In the past, HMRC’s stock answer has been a firm no, regardless of whether the funds were the result of an open-market option exercise or of a transfer to an immediately vesting personal pension. HMRC’s position centred on the requirement that the annuity amount cannot decrease once in payment, subject to limited exceptions. Because the entitlement to an annuity cannot begin before the provider receives the payment, HMRC argued that backdating would result in more payments being made in the first year of the annuity’s existence than in subsequent years, and so it would break the ‘no-reduction’ rule.
No such problems arose for scheme pensions, because regulations (SI 2006/614) specifically authorised the payment of pension arrears. When challenged, that ‘pension’ was not defined as ‘scheme pension’ in these regulations, HMRC rebuffed the idea, saying that SI 2006/614 dealt with payments to a member by a registered scheme and was not relevant to annuity providers. However, it would appear that some annuity providers, ignorant of HMRC’s view, had relied on the regulations to backdate annuity payments.
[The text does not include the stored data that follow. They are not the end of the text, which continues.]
(** * Verthandi: a command-line client for the Clockify time tracker

    A shallow embedding of the product code of the repository
    ([verthandi/config.py], [verthandi/clockify/client.py],
    [verthandi/cli/main.py]) and the properties its specification states.

    Python strings are Rocq strings (one character per code point below
    256), [None]-able arguments are [option]s, raised exceptions are the
    [Raise] branch of [result], and everything the code does to the outside
    world (the file system, the HTTP session) is explicit state. *)

From Stdlib Require Import ZArith Lia String Ascii List Bool.
From Stdlib Require Import Numbers.DecimalString.
From stdpp Require Import base option gmap strings.

Import ListNotations.
Local Open Scope string_scope.
Set Warnings "-register-all".

(** ** Exceptions and results *)

(** The exception classes that the code names or that its callees raise. *)
Inductive exn : Type :=
  | FileNotFoundError
  | PermissionError
  | OSError (what : string)
  | ValueError (msg : string)
  | TypeError (msg : string)
  | KeyError (key : string)
  | AttributeError (attr : string)
  | LibraryError (cls : string).

Inductive result (A : Type) : Type :=
  | Return (a : A)
  | Raise (e : exn).

Arguments Return {A} a.
Arguments Raise {A} e.

#[global] Instance result_ret : MRet result := fun _ a => Return a.

#[global] Instance result_bind : MBind result := fun _ _ k r =>
  match r with
  | Return a => k a
  | Raise e => Raise e
  end.

#[global] Instance result_fmap : FMap result := fun _ _ f r =>
  match r with
  | Return a => Return (f a)
  | Raise e => Raise e
  end.

(** ** Python string primitives *)

Module PyStr.

Definition code (c : ascii) : nat := nat_of_ascii c.

Definition TAB : ascii := ascii_of_nat 9.
Definition LF : ascii := ascii_of_nat 10.
Definition CR : ascii := ascii_of_nat 13.

Definition char_in (c : ascii) (chars : string) : bool :=
  existsb (Ascii.eqb c) (list_ascii_of_string chars).

(** [c in s] for a one-character [c]. *)
Fixpoint contains (c : ascii) (s : string) : bool :=
  match s with
  | EmptyString => false
  | String a s' => Ascii.eqb a c || contains c s'
  end.

Fixpoint all (p : ascii -> bool) (s : string) : bool :=
  match s with
  | EmptyString => true
  | String a s' => p a && all p s'
  end.

(** [s[:n]] and [s[n:]]. *)
Fixpoint take (n : nat) (s : string) : string :=
  match n, s with
  | S n', String a s' => String a (take n' s')
  | _, _ => EmptyString
  end.

Fixpoint drop (n : nat) (s : string) : string :=
  match n, s with
  | S n', String _ s' => drop n' s'
  | _, _ => s
  end.

(** [s[i:j]]. *)
Definition slice (i j : nat) (s : string) : string :=
  take (j - i) (drop i s).

(** [s.find(c)]: the index of the first [c], [None] for Python's -1. *)
Fixpoint find (c : ascii) (s : string) : option nat :=
  match s with
  | EmptyString => None
  | String a s' => if Ascii.eqb a c then Some 0 else S <$> find c s'
  end.

(** [s.find(c, start)]. *)
Definition find_from (c : ascii) (s : string) (start : nat) : option nat :=
  (fun i => start + i) <$> find c (drop start s).

(** [s.rfind(c)]. *)
Fixpoint rfind (c : ascii) (s : string) : option nat :=
  match s with
  | EmptyString => None
  | String a s' =>
      match rfind c s' with
      | Some i => Some (S i)
      | None => if Ascii.eqb a c then Some 0 else None
      end
  end.

(** [s.startswith(p)]. *)
Fixpoint startswith (p s : string) : bool :=
  match p, s with
  | EmptyString, _ => true
  | String a p', String b s' => Ascii.eqb a b && startswith p' s'
  | String _ _, EmptyString => false
  end.

(** [s.replace(c, "")] for a one-character [c]. *)
Fixpoint remove (c : ascii) (s : string) : string :=
  match s with
  | EmptyString => EmptyString
  | String a s' => if Ascii.eqb a c then remove c s' else String a (remove c s')
  end.

(** [s.replace(old, new, 1)]: only the first occurrence of [old], scanning
    from the left, is replaced. *)
Fixpoint replace_first (old new s : string) : string :=
  if startswith old s then new ++ drop (String.length old) s
  else match s with
       | EmptyString => EmptyString
       | String a s' => String a (replace_first old new s')
       end.

(** [s.split(c, 1)] when [c in s]: the text before and after the first [c]. *)
Definition split1 (c : ascii) (s : string) : string * string :=
  match find c s with
  | Some i => (take i s, drop (S i) s)
  | None => (s, EmptyString)
  end.

Definition between (lo hi : nat) (c : ascii) : bool :=
  Nat.leb lo (code c) && Nat.leb (code c) hi.

Definition isascii (c : ascii) : bool := between 0 127 c.
Definition isupper (c : ascii) : bool := between 65 90 c.
Definition islower (c : ascii) : bool := between 97 122 c.
Definition isdigit (c : ascii) : bool := between 48 57 c.

(** [c.isascii() and c.isalpha()]. *)
Definition isascii_alpha (c : ascii) : bool := isupper c || islower c.

Definition lower_char (c : ascii) : ascii :=
  if isupper c then ascii_of_nat (code c + 32) else c.

(** [s.lower()], on the ASCII letters. *)
Fixpoint lower (s : string) : string :=
  match s with
  | EmptyString => EmptyString
  | String a s' => String (lower_char a) (lower s')
  end.

(** [bool(s)]: a string is truthy when it is not empty. *)
Definition truthy (s : string) : bool :=
  match s with
  | EmptyString => false
  | String _ _ => true
  end.

End PyStr.

(** ** [urllib.parse]: the part of the standard library that
    [ClockifyClient._reports_base_url] goes through (as of CPython 3.11) *)

Module urllib.

Import PyStr.

Record ParseResult : Type := mkParseResult {
  scheme : string;
  netloc : string;
  path : string;
  params : string;
  query : string;
  fragment : string
}.

(** [url_tuple._replace(netloc=n)]. *)
Definition _replace_netloc (t : ParseResult) (n : string) : ParseResult :=
  {| scheme := scheme t; netloc := n; path := path t;
     params := params t; query := query t; fragment := fragment t |}.

Definition uses_netloc : list string :=
  [""; "ftp"; "http"; "gopher"; "nntp"; "telnet";
   "imap"; "wais"; "file"; "mms"; "https"; "shttp";
   "snews"; "prospero"; "rtsp"; "rtspu"; "rsync";
   "svn"; "svn+ssh"; "sftp"; "nfs"; "git"; "git+ssh";
   "ws"; "wss"].

Definition uses_params : list string :=
  [""; "ftp"; "hdl"; "prospero"; "http"; "imap";
   "https"; "shttp"; "rtsp"; "rtspu"; "sip"; "sips";
   "mms"; "sftp"; "tel"].

Definition str_in (s : string) (l : list string) : bool :=
  existsb (String.eqb s) l.

Definition is_scheme_char (c : ascii) : bool :=
  isupper c || islower c || isdigit c || char_in c "+-.".

(** Code points 0 to 0x20. *)
Definition is_c0_control_or_space (c : ascii) : bool := between 0 32 c.

(** [url.lstrip(_WHATWG_C0_CONTROL_OR_SPACE)]. *)
Fixpoint lstrip_c0 (s : string) : string :=
  match s with
  | EmptyString => EmptyString
  | String a s' => if is_c0_control_or_space a then lstrip_c0 s' else s
  end.

(** The loop over [_UNSAFE_URL_BYTES_TO_REMOVE]. *)
Definition remove_unsafe (url : string) : string :=
  remove LF (remove CR (remove TAB url)).

Definition _splitnetloc (url : string) (start : nat) : string * string :=
  let delim :=
    fold_left
      (fun delim c =>
         match find_from c url start with
         | Some wdelim => Nat.min delim wdelim
         | None => delim
         end)
      ["/"%char; "?"%char; "#"%char] (String.length url) in
  (slice start delim url, drop delim url).

Definition _splitparams (url : string) : string * string :=
  if contains "/" url then
    match rfind "/" url with
    | Some r =>
        match find_from ";" url r with
        | Some i => (take i url, drop (S i) url)
        | None => (url, "")
        end
    | None => (url, "")
    end
  else
    match find ";" url with
    | Some i => (take i url, drop (S i) url)
    | None => (take (String.length url - 1) url, url)
    end.

Section Parse.

(** Two checks of [urlsplit] lean on other modules ([ipaddress] and [re]
    for a bracketed host, [unicodedata] for a netloc that is not ASCII).
    They are taken as given: each says whether the netloc passes. *)
Variable _check_bracketed_netloc : string -> bool.
Variable nfkc_netloc_ok : string -> bool.

Definition _checknetloc (n : string) : bool :=
  if negb (truthy n) || all isascii n then true else nfkc_netloc_ok n.

(** [urlsplit(url)] with the default [scheme=''] and
    [allow_fragments=True]; the five components are returned in a
    [ParseResult] whose [params] is empty. *)
Definition urlsplit (url : string) : result ParseResult :=
  let url := lstrip_c0 url in
  let url := remove_unsafe url in
  let '(scheme, url) :=
    match find ":" url, url with
    | Some (S i), String c0 _ =>
        if isascii_alpha c0 && all is_scheme_char (take (S i) url)
        then (lower (take (S i) url), drop (S (S i)) url)
        else ("", url)
    | _, _ => ("", url)
    end in
  '(netloc, url) ←
    (if startswith "//" url then
       let '(netloc, url) := _splitnetloc url 2 in
       if (contains "[" netloc && negb (contains "]" netloc))
          || (contains "]" netloc && negb (contains "[" netloc))
       then Raise (ValueError "Invalid IPv6 URL")
       else if contains "[" netloc && contains "]" netloc
               && negb (_check_bracketed_netloc netloc)
       then Raise (ValueError "Invalid IPv6 URL")
       else Return (netloc, url)
     else Return ("", url));
  let '(url, fragment) :=
    if contains "#" url then split1 "#" url else (url, "") in
  let '(url, query) :=
    if contains "?" url then split1 "?" url else (url, "") in
  if _checknetloc netloc
  then Return (mkParseResult scheme netloc url "" query fragment)
  else Raise (ValueError "netloc contains invalid characters under NFKC normalization").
According to Newsletter 62, HMRC has become aware of this practice, forcing it to reconsider its antipathy to backdating. In an interesting piece of interpretative gymnastics, HMRC now says: ‘Where an amount of arrears in respect of a period before the [annuity] contract was set up is paid at the time the annuity starts, we would not consider that the “amount of the annuity” had decreased, if the amount paid in respect of the earlier period was paid at the same rate pro rata as the payments made going forward.’
HMRC’s change of stance is to be welcomed and is a reminder that eight years on from pensions A-Day, there are still points that need clarification.